Joseph Young Jr. (September 23, 1927 – March 24, 1999), known as Mighty Joe Young, was an American Chicago blues guitarist.

Biography
Young was born in Shreveport, Louisiana, moving to Milwaukee in about 1945. He was an amateur boxer in the 1940s, but he later recalled that "It was nothing to write home about... I decided that music was the best thing to do." He began his music career in the early 1950s, singing on the Milwaukee nightclub circuit and taking his stage name after the film of the same name. In 1955, he returned to Louisiana to make his recording debut, for Jiffy Records.

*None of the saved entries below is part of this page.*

(* ===== verification/GoHTTP.v ===== *)
(** * Packages [net/http], [net/url] and [io], as the source uses them

    Headers with their canonical keys, the parts of a URL that are read, response
    bodies as finite streams. [url.Parse], the JSON and gzip codecs and the checks of
    [http.NewRequest] are parameters. *)

From stdpp Require Import gmap.
From S2P Require Import Prelude GoString GoNet.
Open Scope Z_scope.

(** ** Headers *)

(** A byte of a token (RFC 7230), which a canonical key consists of. *)
Definition validHeaderFieldByte (b : byte) : bool :=
  let c := bZ b in
  ((0x30 <=? c) && (c <=? 0x39)) || ((0x41 <=? c) && (c <=? 0x5A)) || ((0x61 <=? c) && (c <=? 0x7A))
  || bool_decide (b ∈ ("!#$%&'*+-.^_`|~" : gostr)).

Definition upper_byte (b : byte) : byte :=
  if (0x61 <=? bZ b) && (bZ b <=? 0x7A) then Zb (bZ b - 32) else b.

(** Upper case at the start and after a hyphen, lower case elsewhere. *)
Fixpoint canonical_from (upper : bool) (s : gostr) : gostr :=
  match s with
  | [] => []
  | b :: s =>
    let b := if upper then upper_byte b else lower_byte b in
    b :: canonical_from (bool_decide (b = "-"%byte)) s
  end.

(** [textproto.CanonicalMIMEHeaderKey]. *)
Definition CanonicalHeaderKey (s : gostr) : gostr :=
  if forallb validHeaderFieldByte s then canonical_from true s else s.

Abbreviation Header := (gmap gostr (list gostr)).

Definition header_Set (h : Header) (k v : gostr) : Header := <[CanonicalHeaderKey k := [v]]> h.
Definition header_Get (h : Header) (k : gostr) : gostr :=
  match h !! CanonicalHeaderKey k with Some (v :: _) => v | _ => [] end.

(** [for k, v := range m { h.Set(k, v) }] in the order [kvs]. *)
Definition header_SetAll (h : Header) (kvs : list (gostr * gostr)) : Header :=
  foldl (fun h '(k, v) => header_Set h k v) h kvs.

(** ** URLs *)

(** The fields of [url.URL] that are read; [Userinfo] is a user name and a password,
    which is empty when there is none. *)
Record URL := {
  u_Scheme : gostr;
  u_User : option (gostr * gostr);
  u_Host : gostr
}.

Class NetURL := {
  url_Parse : gostr -> res URL;
  (** The error of [http.NewRequestWithContext(ctx, method, url, body)]. *)
  NewRequest_error : gostr -> gostr -> option error;
  (** [json.Marshal] of a header. *)
  json_Header : Header -> res gostr;
  (** [io.ReadAll(gzip.NewReader(r))] on what [r] delivers. *)
  gunzip : list byte * option error -> res (list byte)
}.

(** A colon and digits, or nothing. *)
Definition validOptionalPort (port : gostr) : bool :=
  match port with
  | [] => true
  | c :: ds => bool_decide (c = ":"%byte) && forallb (fun b => (0x30 <=? bZ b) && (bZ b <=? 0x39)) ds
  end.

(** [url.splitHostPort]. *)
Definition url_splitHostPort (hostPort : gostr) : gostr * gostr :=
  let '(host, port) :=
    match LastIndexByte hostPort ":"%byte with
    | Some i => if validOptionalPort (drop i hostPort) then (take i hostPort, drop (S i) hostPort)
                else (hostPort, [])
    | None => (hostPort, [])
    end in
  let host := if bool_decide (head host = Some "["%byte) && bool_decide (last host = Some "]"%byte)
              then take (length host - 2) (drop 1 host) else host in
  (host, port).

Definition url_Hostname (u : URL) : gostr := (url_splitHostPort (u_Host u)).1.
Definition url_Port (u : URL) : gostr := (url_splitHostPort (u_Host u)).2.

(** ** Responses *)

(** What a reader delivers: bytes, then the end or an error. *)
Definition stream : Type := list byte * option error.

(** [io.LimitReader]. *)
Definition LimitReader (s : stream) (n : Z) : stream :=
  if Z.of_nat (length s.1) <? n then s else (take (Z.to_nat n) s.1, None).
(** [io.ReadAll]. *)
Definition ReadAll (s : stream) : res (list byte) :=
  match s with (_, Some e) => Err e | (b, None) => Ok b end.

(** [http.Response]; [TLS] is [ECHAccepted] of its connection state, if any. *)
Record Response := {
  StatusCode : Z;
  resp_Proto : gostr;
  resp_Header : Header;
  resp_TLS : option bool;
  resp_Body : stream
}.

Record Request := {
  req_Method : gostr;
  req_URL : gostr;
  req_Header : Header;
  req_Body : gostr
}.

(** ** Lemmas *)

Lemma canonical_from_length u s : length (canonical_from u s) = length s.
Proof. revert u. induction s; intros; simpl; auto. Qed.

Lemma header_Get_Set h k v k' :
  header_Get (header_Set h k v) k' =
    if decide (CanonicalHeaderKey k = CanonicalHeaderKey k') then v else header_Get h k'.
Proof.
  unfold header_Get, header_Set. case_decide as E; [by rewrite E, lookup_insert_eq|by rewrite lookup_insert_ne].
Qed.

Lemma header_SetAll_app h l l' : header_SetAll h (l ++ l') = header_SetAll (header_SetAll h l) l'.
Proof. apply foldl_app. Qed.

(** A key nobody set keeps its values, and the last to set it wins. *)
Lemma header_SetAll_other h l k :
  Forall (fun kv => CanonicalHeaderKey kv.1 <> CanonicalHeaderKey k) l ->
  header_SetAll h l !! CanonicalHeaderKey k = h !! CanonicalHeaderKey k.
Proof.
  intros Hl. revert h. induction Hl as [|[k' v] l Hk _ IH]; intros h; [done|]. simpl in *.
  rewrite IH. unfold header_Set. by rewrite lookup_insert_ne.
Qed.

Lemma header_SetAll_last h l k :
  (exists l1 k' v l2, l = l1 ++ (k', v) :: l2 /\ CanonicalHeaderKey k' = CanonicalHeaderKey k /\
     Forall (fun kv => CanonicalHeaderKey kv.1 <> CanonicalHeaderKey k) l2 /\
     header_SetAll h l !! CanonicalHeaderKey k = Some [v]) \/
  Forall (fun kv => CanonicalHeaderKey kv.1 <> CanonicalHeaderKey k) l.
Proof.
  induction l as [|[k' v] l IH] using rev_ind; [by right|]. rewrite header_SetAll_app. simpl.
  destruct (decide (CanonicalHeaderKey k' = CanonicalHeaderKey k)) as [E|E].
  - left. exists l, k', v, []. split_and!; [done|done|done|]. unfold header_Set. by rewrite E, lookup_insert_eq.
  - destruct IH as [(l1 & k'' & v' & l2 & -> & Ek & Hl2 & Hv)|Hall].
    + left. exists l1, k'', v', (l2 ++ [(k', v)]). rewrite <- app_assoc. split_and!; [done|done| |].
      * apply Forall_app. split; [done|]. by constructor.
      * unfold header_Set. by rewrite lookup_insert_ne.
    + right. apply Forall_app. split; [done|]. by constructor.
Qed.

(** When no two keys have the same canonical form, the order does not matter. *)
Lemma header_SetAll_perm h l l' :
  NoDup (map (fun kv => CanonicalHeaderKey kv.1) l) -> l ≡ₚ l' -> header_SetAll h l = header_SetAll h l'.
Proof.
  intros Hnd Hp. revert h Hnd. induction Hp as [|[k v] l l' Hp IH|[k v] [k' v'] l|l l' l'' Hp IH Hp' IH'];
    intros h Hnd; simpl in *; [done|..].
  - apply IH. by apply NoDup_cons in Hnd as [_ ?].
  - f_equal. unfold header_Set. apply insert_insert_ne.
    apply NoDup_cons in Hnd as [Hk _]. intros E. apply Hk. rewrite E. constructor.
  - rewrite IH by done. apply IH'. by rewrite <- Hp.
Qed.

Lemma LimitReader_length s n : 0 <= n -> Z.of_nat (length (LimitReader s n).1) <= n.
Proof. intros Hn. unfold LimitReader. case_match eqn:E; bools; [lia|]. simpl. rewrite length_take. lia. Qed.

He then moved to Chicago, where he worked as a sideman, notably with Joe Little & his Heart Breakers and later Billy Boy Arnold.  After recording "Why Baby" / "Empty Arms" for Bobby Robinson's Fire Records in 1961, he performed with Otis Rush in the early 1960s, playing on Rush's album Cold Day in Hell.  He also continued to record under his own name for small labels such as Webcor, Celtex, and Jacklyn.  He played on Magic Sam's albums West Side Soul and Black Magic and also worked with Jimmy Rogers, Willie Dixon, Tyrone Davis and Jimmy Dawkins.

Young's album Blues with a Touch of Soul was released by Delmark Records in 1971, and two further albums followed on the Ovation label in the mid-1970s.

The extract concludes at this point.